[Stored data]
# # #

(* ===== verification/Bytes.v ===== *)
(** * Bytes

    Byte strings, the bit operations on integers the wire format uses, the
    little-endian integers of [struct.pack] and UTF-8 as [str.encode] and
    [bytes.decode] implement it. *)
From S2P Require Import Prelude PyStr Json.

Abbreviation bytes := (list Z).

Definition byte_ok (b : Z) : bool := (0 <=? b) && (b <? 256).

Definition bytes_ok (l : bytes) : bool := forallb byte_ok l.

(** [data[a:b]] for offsets inside the data. *)
Definition slice (l : bytes) (a b : Z) : bytes := take (Z.to_nat (b - a)) (drop (Z.to_nat a) l).

(** Division and remainder by constants. *)
Ltac div_lia := Z.to_euclidean_division_equations; lia.

Lemma bytes_ok_app l1 l2 : bytes_ok (l1 ++ l2) = bytes_ok l1 && bytes_ok l2.
Proof. apply forallb_app. Qed.

Lemma bytes_ok_elem l b : bytes_ok l = true -> b ∈ l -> 0 <= b < 256.
Proof.
  intros Hl Hb%list_elem_of_In. unfold bytes_ok in Hl. rewrite forallb_forall in Hl.
  specialize (Hl b Hb). unfold byte_ok in Hl. lia.
Qed.

(** ** Bits *)

Lemma land_mask v n : 0 <= n -> Z.land v (2 ^ n - 1) = v mod 2 ^ n.
Proof.
  intros Hn. rewrite <- Z.land_ones by done. f_equal. rewrite Z.ones_equiv. lia.
Qed.

Lemma land_127 v : Z.land v 127 = v mod 128.
Proof. by apply (land_mask v 7). Qed.

Lemma land_7 v : Z.land v 7 = v mod 8.
Proof. by apply (land_mask v 3). Qed.

(** Bits above and below a position do not interfere. *)
Lemma lor_shiftl a b n : 0 <= n -> 0 <= a < 2 ^ n -> Z.lor a (Z.shiftl b n) = a + b * 2 ^ n.
Proof.
  intros Hn Ha. rewrite <- Z.shiftl_mul_pow2 by done. rewrite <- Z.add_lor_land.
  enough (Z.land a (Z.shiftl b n) = 0) by lia.
  apply Z.bits_inj'. intros i Hi. rewrite Z.land_spec, Z.bits_0.
  destruct (Z.lt_ge_cases i n).
  - by rewrite Z.shiftl_spec_low, andb_false_r.
  - rewrite <- (Z.mod_small a (2 ^ n)) by done. by rewrite Z.mod_pow2_bits_high.
Qed.

Lemma lor_low a b n : 0 <= n -> 0 <= a < 2 ^ n -> Z.lor a (b * 2 ^ n) = a + b * 2 ^ n.
Proof. intros Hn Ha. rewrite <- Z.shiftl_mul_pow2 by done. rewrite lor_shiftl by done. by rewrite Z.shiftl_mul_pow2. Qed.

(** The bit tested by [value & sign]. *)
Lemma land_pow2_nonzero v n : 0 <= n -> Z.land v (2 ^ n) <> 0 <-> Z.testbit v n = true.
Proof.
  intros Hn. split.
  - intros H. destruct (Z.testbit v n) eqn:E; [done|]. destruct H. apply Z.bits_inj'. intros i Hi.
    rewrite Z.land_spec, Z.bits_0, Z.pow2_bits_eqb by done.
    destruct (Z.eqb_spec n i); [subst; by rewrite E|apply andb_false_r].
  - intros H H0. apply (f_equal (fun x => Z.testbit x n)) in H0.
    rewrite Z.land_spec, Z.pow2_bits_true, H, Z.bits_0 in H0 by done. done.
Qed.

Lemma testbit_top v n : 0 <= n -> 0 <= v < 2 ^ (n + 1) -> Z.testbit v n = (2 ^ n <=? v).
Proof.
  intros Hn Hv. rewrite Z.testbit_odd, Z.shiftr_div_pow2 by done.
  rewrite Z.pow_add_r in Hv by lia. pose proof (Z.pow_pos_nonneg 2 n).
  assert (v / 2 ^ n = if 2 ^ n <=? v then 1 else 0) as ->.
  { destruct (Z.leb_spec (2 ^ n) v); [|apply Z.div_small; lia].
    symmetry. apply (Z.div_unique v (2 ^ n) 1 (v - 2 ^ n)); lia. }
  by destruct (2 ^ n <=? v).
Qed.

(** ** Little-endian integers *)

(** The [n] bytes of [v], least significant first. *)
Fixpoint le_bytes (n : nat) (v : Z) : bytes :=
  match n with O => [] | S n => v mod 256 :: le_bytes n (v / 256) end.

Fixpoint le_value (l : bytes) : Z :=
  match l with [] => 0 | b :: l => b + 256 * le_value l end.

Lemma le_bytes_length n v : length (le_bytes n v) = n.
Proof. revert v. induction n; intros v; simpl; auto. Qed.

Lemma le_bytes_ok n v : bytes_ok (le_bytes n v) = true.
Proof.
  revert v. induction n as [|n IH]; intros v; [done|]. cbn. rewrite <- (IH (v / 256)).
  unfold byte_ok. assert (0 <= v mod 256 < 256) by div_lia.
  by replace ((0 <=? v mod 256) && (v mod 256 <? 256)) with true by lia.
Qed.

Lemma le_value_bytes n v : le_value (le_bytes n v) = v mod 2 ^ (8 * Z.of_nat n).
Proof.
  revert v. induction n as [|n IH]; intros v.
  - simpl. by rewrite Z.mod_1_r.
  - cbn [le_bytes le_value]. rewrite IH.
    replace (8 * Z.of_nat (S n)) with (8 + 8 * Z.of_nat n) by lia. rewrite Z.pow_add_r by lia.
    rewrite (Z.rem_mul_r v (2 ^ 8)) by lia. done.
Qed.

Lemma le_value_bound l : bytes_ok l = true -> 0 <= le_value l < 2 ^ (8 * Z.of_nat (length l)).
Proof.
  induction l as [|b l IH]; [done|]. cbn [bytes_ok forallb le_value length]. intros [Hb Hl]%andb_true_iff.
  replace (8 * Z.of_nat (S (length l))) with (8 + 8 * Z.of_nat (length l)) by lia.
  rewrite Z.pow_add_r by lia. unfold byte_ok in Hb. specialize (IH Hl). lia.
Qed.

Lemma le_bytes_value l : bytes_ok l = true -> le_bytes (length l) (le_value l) = l.
Proof.
  induction l as [|b l IH]; [done|]. cbn [bytes_ok forallb le_value length le_bytes].
  intros [Hb Hl]%andb_true_iff. unfold byte_ok in Hb.
  assert ((b + 256 * le_value l) mod 256 = b) as -> by div_lia.
  assert ((b + 256 * le_value l) / 256 = le_value l) as -> by div_lia.
  by rewrite IH.
Qed.

(** ** UTF-8 *)

(** The encoding of a code point. *)
Definition utf8_char (c : Z) : bytes :=
  if c <? 128 then [c]
  else if c <? 2048 then [192 + c / 64; 128 + c mod 64]
  else if c <? 65536 then [224 + c / 4096; 128 + c / 64 mod 64; 128 + c mod 64]
  else [240 + c / 262144; 128 + c / 4096 mod 64; 128 + c / 64 mod 64; 128 + c mod 64].

(** [s.encode("utf-8")]; [None] is [UnicodeEncodeError]. *)
Definition utf8_encode (s : pystr) : option bytes :=
  if scalar_str s then Some (s ≫= utf8_char) else None.

Definition cont (b : Z) : bool := (128 <=? b) && (b <? 192).

(** [b.decode("utf-8")], strict; [None] is [UnicodeDecodeError]. *)
Fixpoint utf8_decode (b : bytes) : option pystr :=
  match b with
  | [] => Some []
  | b0 :: r0 =>
      if b0 <? 128 then cons b0 <$> utf8_decode r0 else
      match r0 with
      | [] => None
      | b1 :: r1 =>
          if (b0 <? 194) || negb (cont b1) then None else
          if b0 <? 224 then cons ((b0 - 192) * 64 + (b1 - 128)) <$> utf8_decode r1 else
          match r1 with
          | [] => None
          | b2 :: r2 =>
              if negb (cont b2) then None else
              if b0 <? 240 then
                let c := (b0 - 224) * 4096 + (b1 - 128) * 64 + (b2 - 128) in
                if (2048 <=? c) && is_scalar c then cons c <$> utf8_decode r2 else None
              else
              match r2 with
              | [] => None
              | b3 :: r3 =>
                  let c := (b0 - 240) * 262144 + (b1 - 128) * 4096 + (b2 - 128) * 64 + (b3 - 128) in
                  if (b0 <? 245) && cont b3 && (65536 <=? c) && is_scalar c
                  then cons c <$> utf8_decode r3 else None
              end
          end
      end
  end.

Lemma utf8_decode_char c rest :
  is_scalar c = true -> utf8_decode (utf8_char c ++ rest) = cons c <$> utf8_decode rest.
Proof.
  intros Hc. pose proof Hc as Hr. unfold is_scalar in Hr. unfold utf8_char.
  destruct (c <? 128) eqn:E1; [cbn; by rewrite E1|].
  destruct (c <? 2048) eqn:E2; [|destruct (c <? 65536) eqn:E3]; cbn [app utf8_decode]; unfold cont.
  - assert (0 <= c mod 64 < 64) by div_lia. assert (2 <= c / 64 < 32) by div_lia.
    assert (c = 64 * (c / 64) + c mod 64) by div_lia.
    set (hi := c / 64) in *. set (lo := c mod 64) in *.
    replace (192 + hi <? 128) with false by lia.
    replace ((192 + hi <? 194) || _) with false by lia.
    replace (192 + hi <? 224) with true by lia.
    by replace ((192 + hi - 192) * 64 + (128 + lo - 128)) with c by lia.
  - assert (0 <= c mod 64 < 64) by div_lia. assert (0 <= c / 64 mod 64 < 64) by div_lia.
    assert (c = 4096 * (c / 4096) + 64 * (c / 64 mod 64) + c mod 64) as Ec by div_lia.
    assert (0 <= c / 4096 < 16) by div_lia.
    set (hi := c / 4096) in *. set (mid := c / 64 mod 64) in *. set (lo := c mod 64) in *.
    replace (224 + hi <? 128) with false by lia.
    replace ((224 + hi <? 194) || _) with false by lia.
    replace (224 + hi <? 224) with false by lia.
    replace (negb ((128 <=? 128 + lo) && (128 + lo <? 192))) with false by lia.
    replace (224 + hi <? 240) with true by lia.
    replace ((224 + hi - 224) * 4096 + _ + _) with c by lia. rewrite Hc.
    by replace (2048 <=? c) with true by lia.
  - assert (0 <= c mod 64 < 64) by div_lia. assert (0 <= c / 64 mod 64 < 64) by div_lia.
    assert (0 <= c / 4096 mod 64 < 64) by div_lia. assert (0 <= c / 262144 < 5) by div_lia.
    assert (c = 262144 * (c / 262144) + 4096 * (c / 4096 mod 64) + 64 * (c / 64 mod 64) + c mod 64)
      as Ec by div_lia.
    set (b0 := c / 262144) in *. set (b1 := c / 4096 mod 64) in *.
    set (b2 := c / 64 mod 64) in *. set (b3 := c mod 64) in *.
    replace (240 + b0 <? 128) with false by lia.
    replace ((240 + b0 <? 194) || _) with false by lia.
    replace (240 + b0 <? 224) with false by lia.
    replace (negb ((128 <=? 128 + b2) && (128 + b2 <? 192))) with false by lia.
    replace (240 + b0 <? 240) with false by lia.
    replace ((240 + b0 - 240) * 262144 + _ + _ + _) with c by lia. rewrite Hc.
    by replace ((240 + b0 <? 245) && _ && (65536 <=? c)) with true by lia.
Qed.

(** Decoding inverts encoding. *)
Lemma utf8_decode_encode s b : utf8_encode s = Some b -> utf8_decode b = Some s.
Proof.
  unfold utf8_encode. destruct (scalar_str s) eqn:Hs; [|done]. intros [= <-].
  induction s as [|c s IH]; [done|]. simpl in Hs. apply andb_true_iff in Hs as [Hc Hs].
  rewrite bind_cons, utf8_decode_char, IH by done. done.
Qed.

Lemma utf8_char_ok c : is_scalar c = true -> bytes_ok (utf8_char c) = true.
Proof.
  unfold is_scalar, utf8_char. intros Hc. unfold bytes_ok, byte_ok.
  repeat case_match; cbn [forallb]; rewrite ?andb_true_r.
  - lia.
  - assert (0 <= c mod 64 < 64) by div_lia. assert (0 <= c / 64 < 32) by div_lia. lia.
  - assert (0 <= c mod 64 < 64) by div_lia. assert (0 <= c / 64 mod 64 < 64) by div_lia.
    assert (0 <= c / 4096 < 16) by div_lia. lia.
  - assert (0 <= c mod 64 < 64) by div_lia. assert (0 <= c / 64 mod 64 < 64) by div_lia.
    assert (0 <= c / 4096 mod 64 < 64) by div_lia. assert (0 <= c / 262144 < 5) by div_lia. lia.
Qed.

Lemma utf8_encode_ok s b : utf8_encode s = Some b -> bytes_ok b = true.
Proof.
  unfold utf8_encode. destruct (scalar_str s) eqn:Hs; [|done]. intros [= <-].
  induction s as [|c s IH]; [done|]. simpl in Hs. apply andb_true_iff in Hs as [Hc Hs].
  by rewrite bind_cons, bytes_ok_app, utf8_char_ok, IH.
Qed.

(** The encodings of length two, three and four, from their digits. *)
Lemma utf8_char_2 h l : 2 <= h < 32 -> 0 <= l < 64 ->
  utf8_char (h * 64 + l) = [192 + h; 128 + l].
Proof.
  intros. unfold utf8_char.
  replace (h * 64 + l <? 128) with false by lia. replace (h * 64 + l <? 2048) with true by lia.
  repeat f_equal; div_lia.
Qed.

Lemma utf8_char_3 h m l :
  0 <= h < 16 -> 0 <= m < 64 -> 0 <= l < 64 -> 2048 <= h * 4096 + m * 64 + l ->
  utf8_char (h * 4096 + m * 64 + l) = [224 + h; 128 + m; 128 + l].
Proof.
  intros. unfold utf8_char.
  replace (_ <? 128) with false by lia. replace (_ <? 2048) with false by lia.
  replace (_ <? 65536) with true by lia. repeat f_equal; div_lia.
Qed.

Lemma utf8_char_4 h m n l :
  0 <= h < 5 -> 0 <= m < 64 -> 0 <= n < 64 -> 0 <= l < 64 -> 65536 <= h * 262144 + m * 4096 + n * 64 + l ->
  utf8_char (h * 262144 + m * 4096 + n * 64 + l) = [240 + h; 128 + m; 128 + n; 128 + l].
Proof.
  intros. unfold utf8_char.
  replace (_ <? 128) with false by lia. replace (_ <? 2048) with false by lia.
  replace (_ <? 65536) with false by lia. repeat f_equal; div_lia.
Qed.

(** One decoded character is a scalar value and the bytes read are its
    encoding. *)
Lemma utf8_decode_inv b s :
  bytes_ok b = true -> utf8_decode b = Some s ->
  b = [] /\ s = [] \/
  exists c s' rest, s = c :: s' /\ is_scalar c = true /\ b = utf8_char c ++ rest /\
    utf8_decode rest = Some s'.
Proof.
  intros Hok Hd. destruct b as [|b0 r0]; [left; by injection Hd as <-|right].
  assert (0 <= b0 < 256) as Hb0 by (eapply bytes_ok_elem; [exact Hok|left]).
  cbn [utf8_decode] in Hd. destruct (b0 <? 128) eqn:E0.
  { destruct (utf8_decode r0) as [s'|] eqn:E; [|done]. injection Hd as <-.
    exists b0, s', r0. unfold is_scalar, utf8_char. rewrite E0. split_and!; [done|lia|done|done]. }
  destruct r0 as [|b1 r1]; [done|]. unfold cont in Hd. destruct (_ || _) eqn:E1; [done|].
  destruct (b0 <? 224) eqn:E2.
  { destruct (utf8_decode r1) as [s'|] eqn:E; [|done]. injection Hd as <-.
    eexists _, s', r1. split; [reflexivity|]. rewrite utf8_char_2 by lia.
    split_and!; [unfold is_scalar; lia|simpl; repeat f_equal; lia|done]. }
  destruct r1 as [|b2 r2]; [done|]. destruct (negb ((128 <=? b2) && _)) eqn:E3; [done|].
  destruct (b0 <? 240) eqn:E4.
  { destruct (_ && is_scalar _) eqn:E5; [|done]. apply andb_true_iff in E5 as [E5 E6].
    destruct (utf8_decode r2) as [s'|] eqn:E; [|done]. injection Hd as <-.
    eexists _, s', r2. split; [reflexivity|]. rewrite utf8_char_3 by lia.
    split_and!; [done|simpl; repeat f_equal; lia|done]. }
  destruct r2 as [|b3 r3]; [done|]. destruct (_ && is_scalar _) eqn:E5; [|done].
  apply andb_true_iff in E5 as [E5 E6].
  destruct (utf8_decode r3) as [s'|] eqn:E; [|done]. injection Hd as <-.
  eexists _, s', r3. split; [reflexivity|]. rewrite utf8_char_4 by lia.
  split_and!; [done|simpl; repeat f_equal; lia|done].
Qed.

Lemma utf8_char_nonempty c : utf8_char c <> [].
Proof. unfold utf8_char. by repeat case_match. Qed.

(** Encoding inverts decoding: no two byte strings decode to the same text. *)
Lemma utf8_encode_decode b s :
  bytes_ok b = true -> utf8_decode b = Some s -> utf8_encode s = Some b.
Proof.
  remember (length b) as n eqn:En. revert b s En.
  induction n as [n IH] using lt_wf_ind. intros b s -> Hok Hd.
  destruct (utf8_decode_inv b s Hok Hd) as [[-> ->]|(c & s' & rest & -> & Hc & -> & Hr)]; [done|].
  rewrite bytes_ok_app in Hok. apply andb_true_iff in Hok as [_ Hok].
  assert (utf8_encode s' = Some rest) as He.
  { eapply IH; [|done..]. rewrite length_app. pose proof (utf8_char_nonempty c).
    destruct (utf8_char c); [done|simpl; lia]. }
  unfold utf8_encode in *. destruct (scalar_str s') eqn:E; [|done]. injection He as <-.
  assert (scalar_str (c :: s') = true) as -> by (unfold scalar_str in *; simpl; by rewrite Hc, E).
  by rewrite bind_cons.
Qed.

# # #

● **Goal of the exercise**
Of the entries above, transcribe exactly those lines that fall between the line containing "s = Some b." and the line containing "destruct (utf8_decode_inv b", together with those two lines.

● **Exercise response**
  bytes_ok b = true -> utf8_decode b = Some s -> utf8_encode s = Some b.
Proof.
  remember (length b) as n eqn:En. revert b s En.
  induction n as [n IH] using lt_wf_ind. intros b s -> Hok Hd.
  destruct (utf8_decode_inv b s Hok Hd) as [[-> ->]|(c & s' & rest & -> & Hc & -> & Hr)]; [done|].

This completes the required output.